PROBLEM TO SOLVE: Reproduce the opening lines of the records exactly, up to and including the line in which "is checked where the source checks it. *)" occurs.

Saved entries:
• • • •

(* ===== verification/Trigram.v ===== *)
(** * Posting blocks ([indexes/trigram.rs], with the varints of [indexes/worker.rs])

    An index of terms (trigrams, or the parts of a protected value) numbers its terms and
    its rows, and keeps for each term the ascending numbers of the rows that have it, cut
    into blocks: the key of a block is the term's number and the first row, its value the
    differences to the following rows as varints.  [Tri] is the five tables of one index
    generation.  The counters a row keeps for the sampler ([RowStats], from
    [indexes/statistics.rs]) travel with it.  Numbers are [N]; a [u64] or [u32] overflow
    is checked where the source checks it. *)
From S2P Require Import Prelude Order Redb Fields OrderedCodec.
Local Open Scope N_scope.

Definition BLOCK_MAX : N := 384.

Definition corrupt {A} : result A := Err (Validation (lit "corrupt trigram index")).

(** ** Varints *)

(** A [u64] has at most ten groups of seven bits. *)
Fixpoint put_groups (fuel : nat) (v : N) : bytes :=
  match fuel with
  | O => [byte_of_N v]
  | S fuel' => if 128 <=? v then byte_of_N (N.lor (v mod 256) 128) :: put_groups fuel' (N.shiftr v 7) else [byte_of_N v]
  end.
Definition put_varint (v : N) : bytes := put_groups 9 v.

Fixpoint get_groups (v shift : N) (b : bytes) : result (N * bytes) :=
  match b with
  | [] => Err (Validation (lit "truncated reverse row"))
  | x :: rest =>
      let v := N.lor v (N.shiftl (N.land (byte_to_N x) 127) shift mod U64) in
      if N.land (byte_to_N x) 128 =? 0 then Ok (v, rest)
      else if 63 <? shift + 7 then Err (Validation (lit "corrupt reverse row")) else get_groups v (shift + 7) rest
  end.
Definition get_varint (b : bytes) : result (N * bytes) := get_groups 0 0 b.

Fixpoint varint_len_from (fuel : nat) (v : N) : N :=
  match fuel with
  | O => 1
  | S fuel' => if 128 <=? v then 1 + varint_len_from fuel' (N.shiftr v 7) else 1
  end.
Definition varint_len (v : N) : N := varint_len_from 9 v.

(** ** Blocks *)

Definition post_key (tri first : N) : bytes := be_bytes 4 tri ++ be_bytes 8 first.

(** The following rows of a block; every turn takes at least one byte. *)
Fixpoint decode_rows (fuel : nat) (last : N) (b : bytes) : result (list N) :=
  match b, fuel with
  | [], _ => Ok []
  | _, O => Err FuelExhausted
  | _, S fuel' =>
      let? '(delta, rest) := get_varint b in
      if last + delta <? U64 then rmap (cons (last + delta)) (decode_rows fuel' (last + delta) rest) else corrupt
  end.
Definition decode_block (key value : bytes) : result (list N) :=
  if negb (bool_decide (length key = 12%nat)) then corrupt
  else let first := of_be (drop 4 key) in rmap (cons first) (decode_rows (length value) first value).

(** [blocks]: the inner loop fills one block with ascending rows, the outer one goes on
    with the rest. *)
Fixpoint fill_block (prev : N) (value : bytes) (ids : list N) : bytes * list N :=
  match ids with
  | [] => (value, [])
  | id :: ids' =>
      let delta := id - prev in
      if BLOCK_MAX <? len value + varint_len delta then (value, ids) else fill_block id (value ++ put_varint delta) ids'
  end.
Fixpoint blocks (fuel : nat) (ids : list N) : list (N * bytes) :=
  match ids, fuel with
  | [], _ | _, O => []
  | first :: ids', S fuel' => let '(value, rest) := fill_block first [] ids' in (first, value) :: blocks fuel' rest
  end.

(** [slice::binary_search] on ascending numbers: where it is, or where it belongs. *)
Fixpoint binary_search (l : list N) (x : N) : bool * nat :=
  match l with
  | [] => (false, O)
  | y :: l' => match N.compare y x with
               | Lt => let '(found, i) := binary_search l' x in (found, S i)
               | Eq => (true, O)
               | Gt => (false, O)
               end
  end.

Section postings.
Context `{Redb}.

Definition block_at_or_before (t : table bytes bytes) (tri row : N) : option (bytes * bytes) :=
  last (t_range t (post_key tri 0) (post_key tri row)).

Definition put_blocks (t : table bytes bytes) (tri : N) (ids : list N) : table bytes bytes :=
  fold_left (λ t p, t_insert t (post_key tri p.1) p.2) (blocks (length ids) ids) t.

Definition add_posting (t : table bytes bytes) (tri row : N) : result (table bytes bytes) :=
  match block_at_or_before t tri row with
  | Some (k, v) =>
      let? ids := decode_block k v in
      let '(found, i) := binary_search ids row in
      if found then Ok t else Ok (put_blocks t tri (take i ids ++ row :: drop i ids))
  | None =>
      match head (t_range t (post_key tri row) (post_key tri (U64 - 1))) with
      | Some (k, v) => let? ids := decode_block k v in Ok (put_blocks (t_remove t k) tri (row :: ids))
      | None => Ok (put_blocks t tri [row])
      end
  end.

Definition remove_posting (t : table bytes bytes) (tri row : N) : result (table bytes bytes) :=
  match block_at_or_before t tri row with
  | None => Ok t
  | Some (k, v) =>
      let? ids := decode_block k v in
      let '(found, i) := binary_search ids row in
      if found then
        let t := if bool_decide (i = O) then t_remove t k else t in
        Ok (put_blocks t tri (take i ids ++ drop (S i) ids))
      else Ok t
  end.
End postings.

(** ** Rows *)

(** [RowStats]; its [key] is the row's, which the operations have at hand. *)
Record RowStats := {
  st_missing : N; st_nulls : N; st_fanout : N; st_json_bytes : N; st_key_bytes : N; st_values : list bytes;
  st_unorderable : N;
}.

Record TriRecord := { tr_id : N; tr_tris : list N; tr_flags : N; tr_fanout : N; tr_json : N }.

Definition bit (n : N) : N := if 0 <? n then 1 else 0.
Definition new_tri_record (id : N) (tris : list N) (s : RowStats) : TriRecord :=
  {| tr_id := id; tr_tris := tris;
     tr_flags := N.lor (bit (st_missing s)) (N.lor (N.shiftl (bit (st_nulls s)) 1) (N.shiftl (bit (st_unorderable s)) 2));
     tr_fanout := st_fanout s; tr_json := st_json_bytes s |}.

Definition record_stats (r : TriRecord) (row : str) : RowStats :=
  {| st_missing := N.land (tr_flags r) 1; st_nulls := N.land (N.shiftr (tr_flags r) 1) 1; st_fanout := tr_fanout r;
     st_json_bytes := tr_json r; st_key_bytes := len row; st_values := [];
     st_unorderable := N.land (N.shiftr (tr_flags r) 2) 1 |}.

(** The first number as it is, the others as differences. *)
Fixpoint put_deltas (prev : N) (l : list N) : bytes :=
  match l with [] => [] | t :: l' => put_varint (t - prev) ++ put_deltas t l' end.
Definition encode_tri_record (r : TriRecord) : bytes :=
  byte_of_N 3 :: put_varint (tr_id r) ++ byte_of_N (tr_flags r) :: put_varint (tr_fanout r) ++ put_varint (tr_json r)
    ++ put_varint (len (tr_tris r)) ++ put_deltas 0 (tr_tris r).

Fixpoint get_deltas (n : nat) (prev : N) (b : bytes) : result (list N) :=
  match n with
  | O => Ok []
  | S n' =>
      let? '(d, b) := get_varint b in
      if negb (d <? U32) then corrupt
      else if prev + d <? U32 then rmap (cons (prev + d)) (get_deltas n' (prev + d) b) else corrupt
  end.
(** Each number takes a byte or more, so a count above the bytes left runs into their
    end; one turn more than there are bytes is enough. *)
Definition decode_tri_record (b : bytes) : result TriRecord :=
  match b with
  | x :: b =>
      if negb (byte_to_N x =? 3) then corrupt else
      let? '(id, b) := get_varint b in
      match b with
      | [] => corrupt
      | flags :: b =>
          let? '(fanout, b) := get_varint b in
          let? '(json, b) := get_varint b in
          let? '(n, b) := get_varint b in
          let? tris := get_deltas (N.to_nat (N.min n (len b + 1))) 0 b in
          Ok {| tr_id := id; tr_tris := tris; tr_flags := byte_to_N flags; tr_fanout := fanout; tr_json := json |}
      end
  | [] => corrupt
  end.

Section tri.
Context `{Redb}.

(** The tables of one index generation. *)
Record Tri := {
  t_posts : table bytes bytes; t_reverse : table str bytes; t_dict : table str N; t_ids : table N str; t_counters : table str N;
}.

(** [create]. *)
Definition tri_new : Tri := {| t_posts := t_new; t_reverse := t_new; t_dict := t_new; t_ids := t_new; t_counters := t_new |}.

(** The numbers of the terms, handing out new ones. *)
Fixpoint number_terms (dict : table str N) (next : N) (grams : list str) : result (list N * table str N * N) :=
  match grams with
  | [] => Ok ([], dict, next)
  | g :: grams' =>
      match t_get dict g with
      | Some t => let? '(ts, dict, next) := number_terms dict next grams' in Ok (t :: ts, dict, next)
      | None =>
          if next <? U32 then
            let? '(ts, dict, next') := number_terms (t_insert dict g next) (next + 1) grams' in Ok (next :: ts, dict, next')
          else corrupt
      end
  end.

(** [sort_unstable] of numbers. *)
Fixpoint insert_sorted (x : N) (l : list N) : list N :=
  match l with [] => [x] | y :: l' => if x <=? y then x :: l else y :: insert_sorted x l' end.
Definition sort_numbers (l : list N) : list N := foldr insert_sorted [] l.

Definition each (f : table bytes bytes → N → result (table bytes bytes)) (l : list N) (t : table bytes bytes)
    : result (table bytes bytes) := try_fold f t l.

(** The numbers of [l] that are not in [other]. *)
Definition missing_from (other l : list N) : list N := filter (λ t, (binary_search other t).1 = false) l.

Definition counter (t : Tri) (name : str) : N := default 0 (t_get (t_counters t) name).
Definition old_record (t : Tri) (row : str) : result (option TriRecord) :=
  match t_get (t_reverse t) row with Some v => rmap Some (decode_tri_record v) | None => Ok None end.

(** [write]: replace one row's terms ([grams] ascending and distinct). *)
Definition tri_write (row : str) (grams : list str) (new : RowStats) (t : Tri) : result (option RowStats * Tri) :=
  let? old := old_record t row in
  let next_row := counter t (lit "row") in
  let next_tri := counter t (lit "tri") in
  let '(id, ids, row_n) := match old with
                           | Some o => (tr_id o, t_ids t, next_row)
                           | None => (next_row, t_insert (t_ids t) next_row row, next_row + 1)
                           end in
  let? '(tris, dict, tri_n) := number_terms (t_dict t) next_tri grams in
  let tris := sort_numbers tris in
  let before := match old with Some o => tr_tris o | None => [] end in
  let? posts := each (λ p x, remove_posting p x id) (missing_from tris before) (t_posts t) in
  let? posts := each (λ p x, add_posting p x id) (missing_from before tris) posts in
  let counters := if row_n =? next_row then t_counters t else t_insert (t_counters t) (lit "row") row_n in
  let counters := if tri_n =? next_tri then counters else t_insert counters (lit "tri") tri_n in
  Ok ((λ o, record_stats o row) <$> old,
      {| t_posts := posts; t_reverse := t_insert (t_reverse t) row (encode_tri_record (new_tri_record id tris new));
         t_dict := dict; t_ids := ids; t_counters := counters |}).

Definition tri_remove (row : str) (t : Tri) : result (option RowStats * Tri) :=
  let? old := old_record t row in
  match old with
  | None => Ok (None, t)
  | Some o =>
      let? posts := each (λ p x, remove_posting p x (tr_id o)) (tr_tris o) (t_posts t) in
      Ok (Some (record_stats o row),
          {| t_posts := posts; t_reverse := t_remove (t_reverse t) row; t_dict := t_dict t;
             t_ids := t_remove (t_ids t) (tr_id o); t_counters := t_counters t |})
  end.

(** [read]: the rows of a term, in order; [names]: their keys. *)
Definition tri_read (gram : str) (t : Tri) : result (list N) :=
  match t_get (t_dict t) gram with
  | None => Ok []
  | Some tri => rmap (@concat N) (traverse (λ p, decode_block p.1 p.2) (t_range (t_posts t) (post_key tri 0) (post_key tri (U64 - 1))))
  end.
Definition tri_names (numbers : list N) (t : Tri) : list str := omap (t_get (t_ids t)) numbers.
End tri.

• • • •

SOLUTION TO THIS EXERCISE:
(* ===== verification/Trigram.v ===== *)
(** * Posting blocks ([indexes/trigram.rs], with the varints of [indexes/worker.rs])

    An index of terms (trigrams, or the parts of a protected value) numbers its terms and
    its rows, and keeps for each term the ascending numbers of the rows that have it, cut
    into blocks: the key of a block is the term's number and the first row, its value the
    differences to the following rows as varints.  [Tri] is the five tables of one index
    generation.  The counters a row keeps for the sampler ([RowStats], from
    [indexes/statistics.rs]) travel with it.  Numbers are [N]; a [u64] or [u32] overflow
    is checked where the source checks it. *)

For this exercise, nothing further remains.